By T.W. Burger
On those rare occasions that I visit the small town where I was born, I find myself visiting graves, particularly those of my mother and father.
This probably inspired me to sign up for one of those online genealogical sites. I puttered around with it from time to time with tepid interest.
Something in the past few months has sharpened my interest. Now, most evenings are spent noodling around in the births, marriages and deaths of Burgers, Millers (Who KNEW there were so many?) Rapps, Redmonds, Dahringers, and so on.
A smattering of Revolutionary War veterans, flocks of Civil War veterans on both sides. I had hoped to escape having an ancestor that owned other humans, but, alas, one showed up in Virginia.
Naturally, I hope to come upon somebody famous in the tangled branches, but so far, no luck.
The resting places of my immediate kin, to use the mildly poetic term, nestle into the side of a ridge looking down to a sweet little river called Shenango. The word means “Pretty One” in the language of the local natives. My parents used to swim in and boat on it. Dad fished it, and mom gathered watercress there.
The reasons I go there are complicated.
As much as I would like to think of mom and dad looking down over that peaceful place, I do not. They are not there in any sense. A cemetery resembles an auto scrap yard, full of busted, abandoned machinery, the organic equivalents of gears and pulleys, rusted chrome, faded glory.
In the online world I have found no statespersons, poets, or artists, but I have found stories aplenty.
A great-grandfather on my mother’s side was beaten to death with a bucket while living in the county home.

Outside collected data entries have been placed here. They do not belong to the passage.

Lemma minimumOf_le_each zs v z :
  z ∈ zs -> Height_le (minimumOf zs v) (finite z).
Proof.
  revert v. induction zs as [|z' zs IH]; intros v Hin.
  - by apply elem_of_nil in Hin.
  - rewrite minimumOf_cons.
    apply elem_of_cons in Hin as [<-|Hin]; [|by apply IH].
    eapply Height_le_trans; [apply minimumOf_le_init|].
    destruct (Height_lt (finite z) v) eqn:Hlt; [apply Height_le_refl|].
    exact Hlt.
Qed.

Lemma minimumOf_attained zs v :
  minimumOf zs v = v \/ exists z, z ∈ zs /\ minimumOf zs v = finite z.
Proof.
  revert v. induction zs as [|z zs IH]; intros v; [by left|].
  rewrite minimumOf_cons. destruct (Height_lt (finite z) v).
  - right. destruct (IH (finite z)) as [->|(z' & Hin & ->)].
    + exists z. split; [left|done].
    + exists z'. split; [by right|done].
  - destruct (IH v) as [->|(z' & Hin & ->)]; [by left|].
    right. exists z'. split; [by right|done].
Qed.

Lemma offset_lt sz m px py :
  sized sz m -> 0 <= px < width sz -> 0 <= py < height sz ->
  (offset m py px < length (mdata m))%nat.
Proof.
  intros (Hr & Hc & Hl) Hx Hy. unfold offset. rewrite Hl, Hc. nia.
Qed.

Lemma offset_inj sz m px py qx qy :
  sized sz m -> 0 <= px < width sz -> 0 <= py < height sz ->
  0 <= qx < width sz -> 0 <= qy < height sz ->
  offset m py px = offset m qy qx -> px = qx /\ py = qy.
Proof.
  intros (Hr & Hc & Hl) Hx Hy Hqx Hqy. unfold offset. rewrite Hc. intros Heq.
  apply Z2Nat.inj in Heq; [|nia..].
  destruct (Z.lt_trichotomy py qy) as [Hlt|[->|Hlt]].
  - assert ((py + 1) * width sz <= qy * width sz)
      by (apply Z.mul_le_mono_nonneg_r; lia). lia.
  - lia.
  - assert ((qy + 1) * width sz <= py * width sz)
      by (apply Z.mul_le_mono_nonneg_r; lia). lia.
Qed.

Lemma takeMinimum_sized sz m qx qy z :
  sized sz m -> sized sz (takeMinimum qx qy z m).
Proof.
  intros Hs. unfold takeMinimum. destruct (at_ m qy qx) as [v|]; [|done].
  destruct (Height_lt (finite z) v); [|done].
  destruct Hs as (Hr & Hc & Hl). unfold sized, setAt; cbn.
  by rewrite length_insert.
Qed.

Lemma takeMinimum_at sz m qx qy z px py :
  sized sz m -> inRaster sz (qx, qy, z) = true ->
  0 <= px < width sz -> 0 <= py < height sz ->
  at_ (takeMinimum qx qy z m) py px =
    minimumOf (default [] (z' ← pick px py (qx, qy, z); Some [z']))
      <$> at_ m py px.
Proof.
  intros Hs Hin Hx Hy. unfold inRaster in Hin.
  rewrite !andb_true_iff, !Z.leb_le, !Z.ltb_lt in Hin.
  assert (Hq : (offset m qy qx < length (mdata m))%nat)
    by (eapply offset_lt; [done|lia..]).
  unfold takeMinimum, pick.
  destruct (at_ m qy qx) as [v|] eqn:Hv;
    [|apply lookup_ge_None in Hv; lia].
  case_bool_decide as Hsame.
  - destruct Hsame as [-> ->]. rewrite Hv.
    change (minimumOf _ <$> Some v)
      with (Some (if Height_lt (finite z) v then finite z else v)).
    destruct (Height_lt (finite z) v); [|done].
    unfold at_, setAt, offset; cbn. by apply list_lookup_insert_eq.
  - change (minimumOf _ <$> at_ m py px) with (id <$> at_ m py px).
    rewrite option_fmap_id.
    destruct (at_ m py px) as [w|] eqn:Hw.
    + destruct (Height_lt (finite z) v); [|done].
      unfold at_, setAt; cbn. change (offset (mkMat _ _ _) py px)
        with (offset m py px). rewrite list_lookup_insert_ne; [done|].
      intros Heq. apply Hsame.
      apply (offset_inj sz m qx qy px py) in Heq; [done..|lia|lia|done|done].
    + destruct (Height_lt (finite z) v); [|done].
      unfold at_, setAt; cbn. change (offset (mkMat _ _ _) py px)
        with (offset m py px). apply lookup_ge_None.
      rewrite length_insert. by apply lookup_ge_None.
Qed.

Lemma fold_takeMinimum_sized sz (l : list (Z * Z * Z)) m :
  sized sz m ->
  sized sz (fold_left (fun acc '(qx, qy, z) => takeMinimum qx qy z acc) l m).
Proof.
  revert m. induction l as [|[[qx qy] z] l IH]; intros m Hs; [done|].
  cbn [fold_left]. by apply IH, takeMinimum_sized.
Qed.

Lemma fold_takeMinimum sz (l : list (Z * Z * Z)) m px py :
  sized sz m -> Forall (fun s => inRaster sz s = true) l ->
  0 <= px < width sz -> 0 <= py < height sz ->
  at_ (fold_left (fun acc '(qx, qy, z) => takeMinimum qx qy z acc) l m) py px
  = minimumOf (omap (pick px py) l) <$> at_ m py px.
Proof.
  intros Hs Hall Hx Hy. revert m Hs.
  induction Hall as [|[[qx qy] z] l Hin Hall IH]; intros m Hs.
  - cbn. by destruct (at_ m py px).
  - cbn [fold_left]. rewrite IH by (by apply takeMinimum_sized).
    rewrite (takeMinimum_at sz) by done.
    destruct (at_ m py px) as [v|]; [|done]. cbn [fmap option_fmap option_map].
    cbn [omap list_omap]. destruct (pick px py (qx, qy, z)); reflexivity.
Qed.

Lemma Forall_filter_inRaster sz (l : list (Z * Z * Z)) :
  Forall (fun s => inRaster sz s = true) (List.filter (inRaster sz) l).
Proof.
  apply List.Forall_forall. intros s Hin. by apply List.filter_In in Hin as [_ ?].
Qed.

Lemma emptyTile_sized sz :
  0 <= width sz -> 0 <= height sz -> sized sz (emptyTile sz).
Proof. intros. unfold sized, emptyTile; cbn. by rewrite length_replicate. Qed.

Lemma emptyTile_at sz px py :
  0 <= px < width sz -> 0 <= py < height sz ->
  at_ (emptyTile sz) py px = Some infinity.
Proof.
  intros Hx Hy. unfold at_, emptyTile, offset; cbn.
  apply lookup_replicate_2. nia.
Qed.

Lemma tileOf_sized a tileId :
  Accumulator_wf a -> sized (hma_tileSize a) (tileOf a tileId).
Proof.
  intros (Hw & Hh & Hall). unfold tileOf, Accumulator_tile.
  destruct (hma_tiles a !! tileId) as [m|] eqn:Hm; cbn.
  - by eapply Hall.
  - by apply emptyTile_sized.
Qed.

(** One call of [generateHeightMap]: the tile afterwards is the tile
    before with the mesh rasterised into it. *)
Lemma generateHeightMap_tile a tileId mesh extents :
  hma_tileSize (generateHeightMap a tileId mesh extents) = hma_tileSize a /\
  tileOf (generateHeightMap a tileId mesh extents) tileId =
    rasterizeMesh mesh extents (hma_tileSize a) takeMinimum (tileOf a tileId).
Proof.
  unfold generateHeightMap, tileOf, Accumulator_tile.
  destruct (hma_tiles a !! tileId) as [m|] eqn:Hm; cbn;
    by rewrite lookup_insert_eq.
Qed.

Lemma generateHeightMap_wf a tileId mesh extents :
  Accumulator_wf a -> Accumulator_wf (generateHeightMap a tileId mesh extents).
Proof.
  intros Hwf. pose proof (tileOf_sized a tileId Hwf) as Hs.
  destruct Hwf as (Hw & Hh & Hall).
  unfold tileOf in Hs. unfold generateHeightMap.
  destruct (Accumulator_tile a tileId) as [hm a1] eqn:Ht. cbn in Hs.
  assert (Ha1 : hma_tileSize a1 = hma_tileSize a /\
                forall t m, hma_tiles a1 !! t = Some m ->
                            sized (hma_tileSize a) m).
  { unfold Accumulator_tile in Ht.
    destruct (hma_tiles a !! tileId) as [m0|] eqn:Hm; injection Ht as <- <-.
    - split; [done|]. exact Hall.
    - split; [done|]. cbn. intros t m.
      destruct (decide (t = tileId)) as [->|Hne].
      + rewrite lookup_insert_eq. by intros [= <-].
      + rewrite lookup_insert_ne by done. apply Hall. }
  destruct Ha1 as [Hsz Hall1]. unfold Accumulator_wf; cbn. rewrite Hsz.
  split; [done|]. split; [done|]. intros t m.
  destruct (decide (t = tileId)) as [->|Hne].
  - rewrite lookup_insert_eq. intros [= <-]. unfold rasterizeMesh.
    by apply fold_takeMinimum_sized.
  - rewrite lookup_insert_ne by done. apply Hall1.
Qed.

Lemma generateHeightMaps_at hma tileId meshes px py :
  Accumulator_wf hma ->
  0 <= px < width (hma_tileSize hma) -> 0 <= py < height (hma_tileSize hma) ->
  at_ (tileOf (generateHeightMaps hma tileId meshes) tileId) py px =
    minimumOf (heightsAt (hma_tileSize hma) px py meshes)
      <$> at_ (tileOf hma tileId) py px.
Proof.
  revert hma. induction meshes as [|[mesh extents] meshes IH];
    intros hma Hwf Hx Hy.
  - cbn. by destruct (at_ _ py px).
  - unfold generateHeightMaps. cbn [fold_left].
    fold (generateHeightMaps (generateHeightMap hma tileId mesh extents)
            tileId meshes).
    destruct (generateHeightMap_tile hma tileId mesh extents) as [Hsz Ht].
    rewrite IH; [|by apply generateHeightMap_wf|by rewrite Hsz..].
    rewrite Hsz, Ht. unfold rasterizeMesh.
    rewrite (fold_takeMinimum (hma_tileSize hma));
      [|by apply tileOf_sized|apply Forall_filter_inRaster|done|done].
    cbn [heightsAt flat_map]. destruct (at_ (tileOf hma tileId) py px); [|done].
    cbn. by rewrite minimumOf_app.
Qed.
(** X16. Whatever the services answer, delete first sends one delete
    request for the stored identifier; it clears the identifier exactly
    when it returns without a diagnostic, and in every other case (a
    diagnostic or a panic) it leaves the store as it was. *)
Theorem kafkaDelete_clears_id_iff_success (d : ResourceData) (w : World) :
  let run := kafka.kafkaDelete GetAPIError factory d w in
  (w ++ [CallDeleteKafkaById (schema.Id d)]) `prefix_of` run.2
  ∧ (run.1.1 = Returned [] → run.1.2 = SetId "" d)
  ∧ (run.1.1 ≠ Returned [] → run.1.2 = d).
Proof.
  unfold kafka.kafkaDelete.
  destruct (DeleteKafkaByIdExecute _ _) as [[apiErr resp] [e|]].
  - destruct (string_eqb (Error e) "404 "); [done|].
    destruct (negb (string_eqb (Reason apiErr) "")); done.
  - rewrite deleteWait_unfold.
    pose proof (refreshLoop_extends (kafka.deleteStateConf GetAPIError factory d) _ _
                  (deleteRefresh_counting GetAPIError factory d) 20 1
                  (rounds factory (schema.Timeout d)) 0 0
                  {| Result := None; State := ""; Err := None |}
                  (w ++ [CallDeleteKafkaById (schema.Id d)])) as Hext.
    destruct (refreshLoop _ _ _ _ _ _ _ _) as [[[data [e|]]|msg] w1]; simpl in Hext.
    + destruct (negb (strings.Contains (Error e) "not found")); done.
    + done.
    + done.
Qed.

End DeletePaths.

Lemma kafkaDelete_request_error_keeps_id_witness :
  kafka.kafkaDelete Script.translate (Script.services [] deleteForbidden None 3)
                    Script.created []
  = (Returned [errorString "403 Forbidden not the owner"], Script.created,
     [] ++ [CallDeleteKafkaById "k1"]).
Proof.
  apply (kafkaDelete_request_error_keeps_id Script.translate
           (Script.services [] deleteForbidden None 3) Script.created []
           {| Reason := " not the owner" |} None (GenericOpenAPIError "403 Forbidden" None)).
  - reflexivity.
  - decided.
Defined.

Lemma kafkaDelete_timeout_keeps_id_witness :
  ∃ lastState,
    lastState ∈ [""; "deprovision"; "deleting"]
    ∧ kafka.kafkaDelete Script.translate
        (Script.services [Script.found "deleting"] Script.deleteAccepted None 3)
        Script.created []
      = (Returned [withMessage "Error waiting for example instance (k1) to be deleted"
                     (TimeoutError None lastState DefaultTimeoutCreate ["deleted"; "404"])],
         Script.created, [] ++ [CallDeleteKafkaById "k1"] ++ fetches "k1" 3).
Proof.
  apply (kafkaDelete_timeout_keeps_id Script.translate
           (Script.services [Script.found "deleting"] Script.deleteAccepted None 3)
           Script.created [] {| Reason := "" |} None).
  - reflexivity.
  - fetches_found.
  - repeat (apply Forall_cons; split; [reflexivity|]). constructor.
Defined.

Lemma kafkaDelete_fails_on_unexpected_status_witness :
  kafka.kafkaDelete Script.translate
    (Script.services [Script.found "deleting"; Script.found "ready"]
                     Script.deleteAccepted None 240)
    Script.created []
  = (Returned [withMessage "Error waiting for example instance (k1) to be deleted"
                 (UnexpectedStateError None "ready" ["deleted"; "404"])],
     Script.created, [] ++ [CallDeleteKafkaById "k1"] ++ fetches "k1" 2).
Proof.
  apply (kafkaDelete_fails_on_unexpected_status Script.translate
           (Script.services [Script.found "deleting"; Script.found "ready"]
                            Script.deleteAccepted None 240)
           Script.created [] {| Reason := "" |} None 1 (Script.instance "k1" "ready") None
           "ready").
  - reflexivity.
  - fetches_found.
  - reflexivity.
  - reflexivity.
  - decided.
  - decided.
  - reflexivity.
  - vm_compute. lia.
Defined.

A great-great-granddad on my father’s side was sitting in his office at the steel mill after a day’s work when his wife stuck a shotgun in the open window and blew his brains out. She had taken out a hefty insurance policy on him a few months earlier.
Slave-owners, murderers and their victims…not a great start.
What I get when I go to that cemetery is what I pack in with me. My precursors’ scraps lie there static in their narrow boats; I come as the froth on the tide, ever changing.
I come to reassemble my memories of them, especially my parents, and hold those up to the mirror of who I am at that moment, still managing to be surprised that what I see is different and new. Each time I am easier on them, harder on myself, for not seeing certain truths earlier; that their errors came from the simple truth that they had no idea how to raise children, as their own parents had not; that they were fallible more than anything else.
I write this without rancor. It is the way of things, a crapshoot. The dice are loaded, and the table is uneven, the gods of fortune drunk and disorderly. We have been baptized in the errors, miscues and abuses that came before.
As I sit on the headstone of another relative, I ponder that it is amazing that every soul that awakes on this rock spinning a tarantella around this sun is anything other than a new edition of Alfred E. Neuman or Adolph Hitler.
And yet, an astounding number of us rise from all this wreckage to be artists, poets, authors, great statespersons, teachers…. despite ferocious odds to the contrary.
I still hope that I will find some of those in my own tree, unpromising as it may seem at the moment.
It is probable that in the teeming masses of ordinary people on this scarred world there are new heroes in larval form awaiting to be born as the rest of us shuffle toward Armageddon.
I hope they hurry.
T.W. Burger was raised in Athens. He graduated from Athens High School in 1967. He worked as a driver of everything from fork trucks to garbage trucks and concrete mixers, has been an apprentice mortician and ambulance attendant.
Semi-retired and residing in Pennsylvania, Burger is still working as a contributing writer for Classic City News and various other publications, and lives on the banks of Marsh Creek, just outside of Gettysburg.
Terry you are at your best with this one. I need to learn some new adjectives before I write again! Bravo!
Excellent prose, Terry.
Mr. Burger, I live in Athens, and I believe you were a significant person in my beloved "stepson's" life. I hesitate to call him this, because he is fully in my head and heart a true and real son. I've shared your articles with him. Your writing has meaning to both of us in different ways. Most people's heritage, I believe, is full of complexities. Our heritages may be intriguing, but they don't make us who we are.